**Problem description**.
Beginning with the line that holds "ret (p, None)" in the data below, give again every line through the one that holds "(clusters : gmap", exactly as written.

──────── Input for this task

(** The outbound diffs are numbered: [num_octomaps] and the length of the
    list are [num_diffs], and the diff at index [j] carries sequence
    number [j]. *)
Definition diffs_numbered (s : OctomapMerger) : Prop :=
  num_octomaps (mapdiffs s) = num_diffs s
  ∧ Z.of_nat (length (octomaps (mapdiffs s))) = num_diffs s
  ∧ ∀ j m, octomaps (mapdiffs s) !! j = Some m →
      hseq (header m) = to_uint32 (Z.of_nat j).


(** No sequence number is twice in a ledger entry. *)
Definition recorded_once (s : OctomapMerger) : Prop :=
  ∀ nid, NoDup (to_uint32 <$> ledger s nid).


(** What a cycle only reads: the parameters and the two inputs. *)
Definition inputs (s : OctomapMerger)
    : string * Z * Z * Octomap * OctomapNeighbors :=
  (type s, octo_type s, map_thresh s, myMap s, neighbors s).

(** Every own-map message of [own], diffed against [baseline], stays at or
    below the threshold (a message that does not decode counts as such). *)
Definition below_threshold (baseline : OcTree) (octo_type map_thresh : Z)
    (own : list Octomap) : Prop :=
  ∀ m n, m ∈ own →
    num_nodes_of baseline (msgToMap octo_type m) = Some n →
    n ≤ map_thresh.

(** The own-map messages a run can diff: the one held at its start and the
    ones that arrive. *)
Definition own_maps (s : OctomapMerger) (ticks : list (list Arrival * Z))
    : list Octomap :=
  myMap s :: (ticks ≫= λ t, t.1 ≫= λ a,
                match a with
                | arrive_myMap m => [m]
                | arrive_neighborMaps _ => []
                end).


(** The own-map messages and the neighbor batches among the arrivals of a
    tick, in the order of arrival. *)
Definition own_arrivals (arrivals : list Arrival) : list Octomap :=
  omap (λ a, match a with
             | arrive_myMap m => Some m
             | arrive_neighborMaps _ => None
             end) arrivals.

Definition neighbor_arrivals (arrivals : list Arrival)
    : list OctomapNeighbors :=
  omap (λ a, match a with
             | arrive_myMap _ => None
             | arrive_neighborMaps m => Some m
             end) arrivals.
(** getLocalClusterInfo returns the local cluster info in the event there
    does not exist a metric available. *)
Definition getLocalClusterInfo (pcm : PrometheusClusterMap) : M (ptr * error) :=
  let info := localCluster pcm in
  match info !! "id" with
  | None => ret (None, Some "Local Cluster Info Missing ID")
  | Some id =>
      match info !! "name" with
      | None => ret (None, Some "Local Cluster Info Missing Name")
      | Some name =>
          let clusterProfile := default "" (info !! "clusterProfile") in
          let provider := default "" (info !! "provider") in
          let provisioner := default "" (info !! "provisioner") in
          p <- alloc {| ID := id; Name := name; Profile := clusterProfile;
                        Provider := provider; Provisioner := provisioner |} ;;
          ret (p, None)
      end
  end.

(** The end of [loadClusters]: populate the local cluster if it doesn't
    exist. *)
Definition populateLocal (e : Env) (pcm : PrometheusClusterMap)
    (clusters : gmap string ptr) : M (gmap string ptr) :=
  let localID := GetClusterID e in
  match clusters !! localID with
  | Some _ => ret clusters
  | None =>
      r <- getLocalClusterInfo pcm ;;
      match r with
      | (_, Some _) => ret clusters
      | (localInfo, None) =>
          ci <- load localInfo ;;
          ret (<[ID ci := localInfo]> clusters)
      end
  end.

(** loadClusters loads all the cluster info to map.  The map returned with
    an error is the nil map, which reads as the empty one. *)
Definition loadClusters (e : Env) (pcm : PrometheusClusterMap)
  : M (gmap string ptr * error) :=
  let offset := if IsThanos (client pcm) then QueryOffset e else "" in
  let tryQuery := QuerySync (client pcm) (clusterInfoQuery offset) in
  match Retry tryQuery LoadRetries 0 with
  | (Rows qr, None) =>
      clusters <- loadResults qr ∅ ;;
      clusters <- populateLocal e pcm clusters ;;
      ret (clusters, None)
  | (_, err) => ret (∅, err)
  end.

(** refreshClusters loads the clusters and updates the internal map *)
Definition refreshClusters (e : Env) (pcm : PrometheusClusterMap)
  : M PrometheusClusterMap :=
  r <- loadClusters e pcm ;;
  match r with
  | (_, Some _) => ret pcm
  | (updated, None) =>
      ret {| client := client pcm; clusters := updated;
             localCluster := localCluster pcm |}
  end.

(** InfoFor returns the ClusterInfo entry for the provided clusterID or nil
    if it doesn't exist *)
Definition InfoFor (pcm : PrometheusClusterMap) (clusterID : string) : M ptr :=
  match clusters pcm !! clusterID with
  | Some info => Clone info
  | None => ret None
  end.

(** NameFor returns the name of the cluster provided the clusterID. *)
Definition NameFor (pcm : PrometheusClusterMap) (clusterID : string) : M string :=
  match clusters pcm !! clusterID with
  | Some info => ci <- load info ;; ret (Name ci)
  | None => ret ""
  end.
Lemma partition_eq (sep s : string) :
  partition sep s =
  match strip_prefix sep s with
  | Some rest => Some (EmptyString, rest)
  | None =>
      match s with
      | EmptyString => None
      | String c s' =>
          match partition sep s' with
          | Some (a, b) => Some (String c a, b)
          | None => None
          end
      end
  end.
Proof. destruct s; reflexivity. Qed.

Lemma strip_prefix_none_app (sep y b : string) :
  String.length sep <= String.length y ->
  strip_prefix sep y = None -> strip_prefix sep (y ++ b) = None.
Proof.
  revert y. induction sep as [|a p IH]; intros y Hlen; simpl.
  - discriminate.
  - destruct y as [|c y']; simpl in *; [lia|].
    destruct (Ascii.eqb a c); [apply IH; lia | reflexivity].
Qed.

(** Where the leftmost occurrence stands does not depend on what follows
    it. *)
Lemma partition_stable (sep a b b' : string) :
  partition sep (a ++ sep ++ b) = Some (a, b) ->
  partition sep (a ++ sep ++ b') = Some (a, b').
Proof.
  revert b b'. induction a as [|c a IH]; intros b b'.
  - intros _. simpl. rewrite partition_eq.
    now rewrite strip_prefix_complete.
  - simpl. cbn [partition].
    destruct (strip_prefix sep (String c (a ++ sep ++ b))) eqn:Hp;
      [discriminate|].
    destruct (partition sep (a ++ sep ++ b)) as [[a0 b0]|] eqn:Hrec;
      [|discriminate].
    intros [= -> ->].
    assert (Hshort : strip_prefix sep (String c a ++ sep) = None).
    { destruct (strip_prefix sep (String c a ++ sep)) eqn:Hs; [|reflexivity].
      apply (strip_prefix_app _ _ b) in Hs.
      rewrite str_app_assoc in Hs. simpl in Hs. congruence. }
    apply (strip_prefix_none_app _ _ b') in Hshort.
    + rewrite str_app_assoc in Hshort. simpl in Hshort. rewrite Hshort.
      now rewrite (IH _ b' Hrec).
    + rewrite length_app. simpl. lia.
Qed.
(** * SAMUDRA: the ARGO float ingestion core of [app.js]

    A shallow embedding of the data-processing part of the Express server
    ([toNumber], the row callback of [loadFloatsStreaming], the cycle
    segmentation of [finalizeFloatsFromMap] and the single-flight cache
    [ensureCache]) together with the properties the specification states
    about it; then the rest of the file ([listFilesRecursive],
    [parseCsvLine], [parseCsvFileStream] and the two API routes) with
    properties read off the code.

    Conventions of the embedding.
    - A JavaScript number is an IEEE 754 binary64 value, modelled by
      [spec_float] with precision 53 and maximal exponent 1024; every
      arithmetic operator is the correctly rounded one of [SpecFloat].
    - [null] in a numeric field is [None].
    - A JavaScript string is a [string] whose characters are read as the
      code units 0..255 (Latin-1); the built-ins [trim] and [toLowerCase]
      are modelled on that range.
    - An exception is an explicit [None] (or a dedicated constructor) in the
      result type.
    - A plain object is the list of its own properties in the order of
      [Object.keys]: array indices first, ascending, then the other keys
      in the order of their creation. *)

From Stdlib Require Import ZArith Bool List String Ascii Lia Sorted.
From Stdlib Require Import SpecFloat.
From stdpp Require Import base option list gmap strings.
Import ListNotations.

Local Open Scope Z_scope.

(** ** JavaScript numbers *)

Module Num.

Definition prec : Z := 53.
Definition emax : Z := 1024.

Definition number : Type := spec_float.

Definition add : number -> number -> number := SFadd prec emax.
Definition sub : number -> number -> number := SFsub prec emax.
Definition mul : number -> number -> number := SFmul prec emax.
Definition div : number -> number -> number := SFdiv prec emax.
Definition abs : number -> number := SFabs.

(** [a < b] and [a > b]; both are false as soon as one side is NaN. *)
Definition lt (a b : number) : bool := SFltb a b.
Definition gt (a b : number) : bool := SFltb b a.

(** [a === b] on numbers: [+0] and [-0] are equal, NaN equals nothing. *)
Definition eqb (a b : number) : bool := SFeqb a b.

(** The number with the given integer value, rounded to nearest even. *)
Definition ofZ (z : Z) : number := binary_normalize prec emax z 0 false.

Definition zero : number := S754_zero false.
Definition negInfinity : number := S754_infinity true.
Definition NaN : number := S754_nan.

(** [Number.isFinite]. *)
Definition isFinite (x : number) : bool :=
  match x with
  | S754_zero _ | S754_finite _ _ _ => true
  | S754_infinity _ | S754_nan => false
  end.

(** ToBoolean on a number: [+0], [-0] and NaN are falsy. *)
Definition truthy (x : number) : bool :=
  match x with
  | S754_zero _ | S754_nan => false
  | S754_infinity _ | S754_finite _ _ _ => true
  end.

(** Truncation toward zero of a finite number (ToIntegerOrInfinity). *)
Definition trunc (x : number) : option Z :=
  match x with
  | S754_zero _ => Some 0
  | S754_finite s m e =>
      let a := if 0 <=? e then Z.shiftl (Zpos m) e
               else Z.shiftr (Zpos m) (- e) in
      Some (if s then - a else a)
  | S754_infinity _ | S754_nan => None
  end.

End Num.

Abbreviation number := Num.number.

(** A numeric field that may hold [null]. *)
Definition nullable : Type := option number.

(** ToNumber of a nullable number: [null] becomes [+0]. *)
Definition toNum (v : nullable) : number :=
  match v with Some x => x | None => Num.zero end.

(** ToBoolean of a nullable number: [null] is falsy. *)
Definition truthy (v : nullable) : bool :=
  match v with Some x => Num.truthy x | None => false end.

(** [v ?? d] *)
Definition nullish (v : nullable) (d : number) : number :=
  match v with Some x => x | None => d end.

(** ** Data model *)

(** The entry object built by the row callback. *)
Record Entry : Type := mkEntry {
  latitude : number;
  longitude : number;
  pres : nullable;
  juld : nullable;
  temp : nullable;
  psal : nullable;
  doxy : nullable;
  nitrate : nullable;
  ph : nullable;
  organization : string;
  dateIso : option string
}.

(** The nine-field object stored in [cycles] of a finished record. *)
Record ProfilePoint : Type := mkProfilePoint {
  pp_latitude : number;
  pp_longitude : number;
  pp_pres : nullable;
  pp_juld : nullable;
  pp_temp : nullable;
  pp_psal : nullable;
  pp_doxy : nullable;
  pp_nitrate : nullable;
  pp_ph : nullable
}.

Inductive SourceType : Type := bgc | core.
(** * 10X serial dilution protocol for the OT-2: model and properties

    Shallow embedding of
    [Serial_Dilutions/Variable Mix Speed/ot-2_fast_10x_serial_dilution.py].

    The script is a client of the Opentrons protocol API.  The API is the
    collaborator: every call the script makes on it ([load_labware],
    [load_instrument], [pick_up_tip], [aspirate], [dispense], [mix],
    [drop_tip]) and every [print] is recorded, in order, in a log.  A well
    argument [plate.columns()[j][0]] is recorded by its address (labware
    handle, column index, row index).

    Of the vendor's side the model keeps what decides how a run of this
    script goes: [columns()] is the list of the 12 columns of 8 wells of a
    96-well plate, indexed as a Python list, and the pipette takes the 96
    tips of a tiprack 8 at a time and raises [OutOfTipsError] when its
    tipracks are used up.

    The script's own state is the two lists [dilutionplate_10X] and
    [tiprack_10X] of [run]; its control effects are [sys.exit()] and the
    exceptions of Python's list indexing and call protocol. *)

From Stdlib Require Import ZArith List String Bool QArith Lia.
Import ListNotations.
Local Open Scope Z_scope.

(** ** Data model *)

(** A labware handle, as returned by [protocol.load_labware(name, slot)]. *)
Record labware : Type := Labware { load_name : string; slot : Z }.

(** The well [plate.columns()[column][row]]. *)
Record well : Type := Well { plate : labware; column : Z; row : Z }.

(** Everything observable of a run, in emission order.  An argument left
    out of a call, so that the vendor's default applies, is [None]. *)
Inductive event : Type :=
| Print (s : string)
| LoadLabware (name : string) (location : Z)
| LoadInstrument (name mount : string) (tip_racks : list labware)
| PickUpTip
| DropTip
| Aspirate (volume : Z) (location : well)
| Dispense (volume : Z) (location : well)
| Mix (repetitions volume : Z) (location : option well) (rate : option Q).

Inductive exception : Type := IndexError | TypeError | OutOfTipsError.

(** How a piece of script ends: normally, by [sys.exit(code)], or by an
    exception nobody catches. *)
Inductive outcome (A : Type) : Type :=
| Normal (a : A)
| SystemExit (code : option Z)
| Raised (e : exception).
Arguments Normal {A} a.
Arguments SystemExit {A} code.
Arguments Raised {A} e.

(** A pipette handle, as returned by [protocol.load_instrument]. *)
Record pipette : Type := Pipette {
  instrument_name : string;
  mount : string;
  tip_racks : list labware
}.

(** The lists of [run] that the methods of [switch] append to, the log, and
    how many times the pipette has taken tips. *)
Record world : Type := World {
  dilutionplate_10X : list labware;
  tiprack_10X : list labware;
  log : list event;
  tips_picked : Z
}.

Definition initial_world : world := World [] [] [] 0.

Definition add_log (w : world) (es : list event) : world :=
  World (dilutionplate_10X w) (tiprack_10X w) (log w ++ es) (tips_picked w).

(** The world after [es] was logged and tips were taken [n] more times. *)
Definition advance (w : world) (es : list event) (n : Z) : world :=
  World (dilutionplate_10X w) (tiprack_10X w) (log w ++ es)
        (tips_picked w + n).

(** The protocol parameters, local constants of [run]. *)
Record params : Type := Params {
  tiprack_type : string;
  plate_type : string;
  pipette_type : string;
  dilution_volume : Z;
  mix_repetitions : Z;
  mix_volume : Z;
  mix_rate : Q
}.

Definition default_params : params :=
  Params "opentrons_96_filtertiprack_200ul"
         "corning_96_wellplate_360ul_flat"
         "p300_multi_gen2"
         20 15 20 (1 # 1)%Q.


(** ** A state monad with early exit *)

Module Script.

Definition M (A : Type) : Type := world -> outcome A * world.

Definition ret {A} (a : A) : M A := fun w => (Normal a, w).

Definition bind {A B} (m : M A) (k : A -> M B) : M B :=
  fun w =>
    match m w with
    | (Normal a, w') => k a w'
    | (SystemExit c, w') => (SystemExit c, w')
    | (Raised e, w') => (Raised e, w')
    end.

Definition emit (e : event) : M unit := fun w => (Normal tt, add_log w [e]).

Definition sys_exit {A} (code : option Z) : M A := fun w => (SystemExit code, w).

Definition raise {A} (e : exception) : M A := fun w => (Raised e, w).

Fixpoint for_each {A} (xs : list A) (body : A -> M unit) : M unit :=
  match xs with
  | [] => ret tt
  | x :: xs' => bind (body x) (fun _ => for_each xs' body)
  end.

End Script.
Import Script.

Notation "x <- m ;; k" := (bind m (fun x => k))
  (at level 61, m at next level, right associativity).
Notation "m ;; k" := (bind m (fun _ => k))
  (at level 61, right associativity).

(** ** Python built-ins the script uses *)

(** [range(n)]: empty when [n <= 0]. *)
Definition py_range (n : Z) : list Z := map Z.of_nat (seq 0 (Z.to_nat n)).

(** [l[i]], negative indices counting from the end. *)
Definition py_index {A} (l : list A) (i : Z) : option A :=
  let n := Z.of_nat (List.length l) in
  if (0 <=? i) && (i <? n) then nth_error l (Z.to_nat i)
  else if (- n <=? i) && (i <? 0) then nth_error l (Z.to_nat (n + i))
  else None.

Definition print (s : string) : M unit := emit (Print s).

(** The exit status the interpreter reports for an outcome: [sys.exit()]
    without argument is status 0, an uncaught exception is status 1. *)
Definition exit_status {A} (o : outcome A) : Z :=
  match o with
  | Normal _ => 0
  | SystemExit None => 0
  | SystemExit (Some c) => c
  | Raised _ => 1
  end.

(** ** The protocol API, recorded *)

(** Modelled from the spec: the labware definitions are the vendor's; a
    plate holds 8 rows and 12 columns of wells. *)
Definition plate_rows : Z := 8.
Definition plate_columns : Z := 12.

(** [plate.columns()]: the list of the columns, each the list of its wells. *)
Definition columns (pl : labware) : list (list well) :=
  map (fun c => map (fun r => Well pl c r) (py_range plate_rows))
      (py_range plate_columns).

(** [plate.columns()[c][r]]. *)
Definition well_at (pl : labware) (c r : Z) : M well :=
  match py_index (columns pl) c with
  | Some col =>
      match py_index col r with
      | Some w => ret w
      | None => raise IndexError
      end
  | None => raise IndexError
  end.

(** Pick-ups one tiprack allows: 96 tips, taken 8 at a time by the
    multichannel pipette. *)
Definition pickups_per_tiprack : Z := 96 / 8.

Definition load_labware (name : string) (location : Z) : M labware :=
  emit (LoadLabware name location) ;; ret (Labware name location).
(** * Stock ledger of the inventory backend

    A shallow embedding of [routes/inventory.js] (the movement endpoints
    and the movement list), of the product routes that write
    [stock_actual], and of the two tables of [database/schema.sql] they
    touch.  Request fields are kept as the JavaScript values the handlers
    receive, because the validators of [inventoryValidation] check a
    field without converting it: what reaches the arithmetic is the raw
    value of the request body. *)

From Stdlib Require Import ZArith List String Ascii Bool Lia.
From Stdlib Require Import DecimalString DecimalZ Permutation Sorted.
Import ListNotations.

Local Open Scope string_scope.
Local Open Scope Z_scope.

(** ** JavaScript values of a request *)

(** The values a body or query field takes in this model: absent, an
    integer number, text, or an array of such values.  [JNaN] only
    arises from arithmetic.  Text is a sequence of one-byte characters.
    A JSON number with a fractional part is seen by the validators
    through its decimal text, which is what [JStr] carries. *)
#[warnings="-register-all"] Inductive jsval : Type :=
| JUndefined
| JNaN
| JNum (z : Z)
| JStr (s : string)
| JArr (items : list jsval).

Definition string_of_Z (z : Z) : string :=
  NilZero.string_of_int (Z.to_int z).

(** [String(v)], also what a template literal prints; an array is the
    texts of its elements joined by commas, an absent element being
    empty. *)
Fixpoint js_String (v : jsval) : string :=
  match v with
  | JUndefined => "undefined"
  | JNaN => "NaN"
  | JNum z => string_of_Z z
  | JStr s => s
  | JArr items =>
      String.concat ","
        (map (fun x => match x with
                       | JUndefined => ""
                       | _ => js_String x
                       end) items)
  end.

(** A run of decimal digits, at least one: [[0-9]+]. *)
Definition parse_digits (s : string) : option Z :=
  option_map Z.of_uint (NilZero.uint_of_string s).

(** The integer literals [/^[-+]?[0-9]+$/] and their value. *)
Definition parse_int (s : string) : option Z :=
  match s with
  | String "-" r => option_map Z.opp (parse_digits r)
  | String "+" r => parse_digits r
  | _ => parse_digits s
  end.

(** The number a text stands for, where it is an integer read without
    more ado: the empty text is 0, an integer literal is its value. *)
Definition number_of_text (s : string) : option Z :=
  if String.eqb s "" then Some 0 else parse_int s.

(** [Number(v)] on the values whose numeric reading is an integer; [None]
    is [NaN].  An array is read through its text.  Text is read when it
    is empty or an integer literal: of the texts the validators let
    through to the arithmetic, all the others are [NaN]. *)
Definition js_Number (v : jsval) : option Z :=
  match v with
  | JNum z => Some z
  | JStr s => number_of_text s
  | JArr _ => number_of_text (js_String v)
  | _ => None
  end.

Definition of_number (n : option Z) : jsval :=
  match n with
  | Some z => JNum z
  | None => JNaN
  end.

(** [a + v] for a number [a]: addition of numbers, concatenation as soon
    as [v] is text or an array. *)
Definition js_add (a : Z) (v : jsval) : jsval :=
  match v with
  | JNum b => JNum (a + b)
  | JStr _ | JArr _ => JStr (string_of_Z a ++ js_String v)
  | _ => JNaN
  end.

(** [a - v]: both sides are converted to numbers. *)
Definition js_sub (a : Z) (v : jsval) : jsval :=
  of_number (option_map (fun b => a - b) (js_Number v)).

(** [a < v]; a comparison with [NaN] is false. *)
Definition js_lt (a : Z) (v : jsval) : bool :=
  match js_Number v with
  | Some b => a <? b
  | None => false
  end.

(** [Math.abs(v - a)]. *)
Definition js_abs_diff (v : jsval) (a : Z) : jsval :=
  of_number (option_map (fun b => Z.abs (b - a)) (js_Number v)).

(** Blanks: tab, line feed, vertical tab, form feed, carriage return,
    space, and the no-break space. *)
Definition is_space (c : ascii) : bool :=
  let n := Z.of_N (N_of_ascii c) in
  ((9 <=? n) && (n <=? 13)) || (n =? 32) || (n =? 160).

Fixpoint skip_spaces (s : string) : string :=
  match s with
  | String c r => if is_space c then skip_spaces r else s
  | EmptyString => s
  end.

Definition digit_value (c : ascii) : option Z :=
  let n := Z.of_N (N_of_ascii c) in
  if (48 <=? n) && (n <=? 57) then Some (n - 48) else None.

Definition hex_value (c : ascii) : option Z :=
  let n := Z.of_N (N_of_ascii c) in
  if (48 <=? n) && (n <=? 57) then Some (n - 48)
  else if (97 <=? n) && (n <=? 102) then Some (n - 87)
  else if (65 <=? n) && (n <=? 70) then Some (n - 55)
  else None.

(** The longest run of digits at the head of [s], read in base [base]
    after the [n] digits already worth [acc]: the value, the number of
    digits, and what follows them. *)
Fixpoint read_digits (value_of : ascii -> option Z) (base acc : Z) (n : nat)
    (s : string) : Z * nat * string :=
  match s with
  | String c r =>
      match value_of c with
      | Some d => read_digits value_of base (base * acc + d) (S n) r
      | None => (acc, n, s)
      end
  | EmptyString => (acc, n, s)
  end.

Definition read_sign (s : string) : bool * string :=
  match s with
  | String "-" r => (true, r)
  | String "+" r => (false, r)
  | _ => (false, s)
  end.

Definition signed (negative : bool) (z : Z) : Z :=
  if negative then - z else z.

(** [parseInt] of a text: blanks are skipped, then a sign, then the
    digits at the head are read, in base 16 after [0x]; what follows
    them is ignored, and a text with no digit there is [NaN]. *)
Definition parseInt_text (s : string) : option Z :=
  let (negative, s2) := read_sign (skip_spaces s) in
  let '(v, n, _) :=
    match s2 with
    | String "0" (String "x" r) | String "0" (String "X" r) =>
        read_digits hex_value 16 0 0 r
    | _ => read_digits digit_value 10 0 0 s2
    end in
  if Nat.eqb n 0 then None else Some (signed negative v).

(** [parseInt(v)]: the value is turned into text first. *)
Definition parseInt (v : jsval) : jsval := of_number (parseInt_text (js_String v)).

(** ** express-validator *)

(** The library turns a value into text before a standard validator
    sees it: an absent value becomes the empty text, and of an array
    that is not empty only the first element counts, itself turned into
    text without looking into it again. *)
Definition validator_toString_shallow (v : jsval) : string :=
  match v with
  | JUndefined | JNaN => ""
  | _ => js_String v
  end.

Definition validator_toString (v : jsval) : string :=
  match v with
  | JArr (x :: _) => validator_toString_shallow x
  | _ => validator_toString_shallow v
  end.

(** A standard validator runs on the field, or, when the field is an
    array, on each of its elements: an empty array passes every one. *)
Definition each (check : string -> bool) (v : jsval) : bool :=
  match v with
  | JArr items => forallb (fun x => check (validator_toString x)) items
  | _ => check (validator_toString v)
  end.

────────────────

**Response**.
          ret (p, None)
      end
  end.

(** The end of [loadClusters]: populate the local cluster if it doesn't
    exist. *)
Definition populateLocal (e : Env) (pcm : PrometheusClusterMap)
    (clusters : gmap string ptr) : M (gmap string ptr) :=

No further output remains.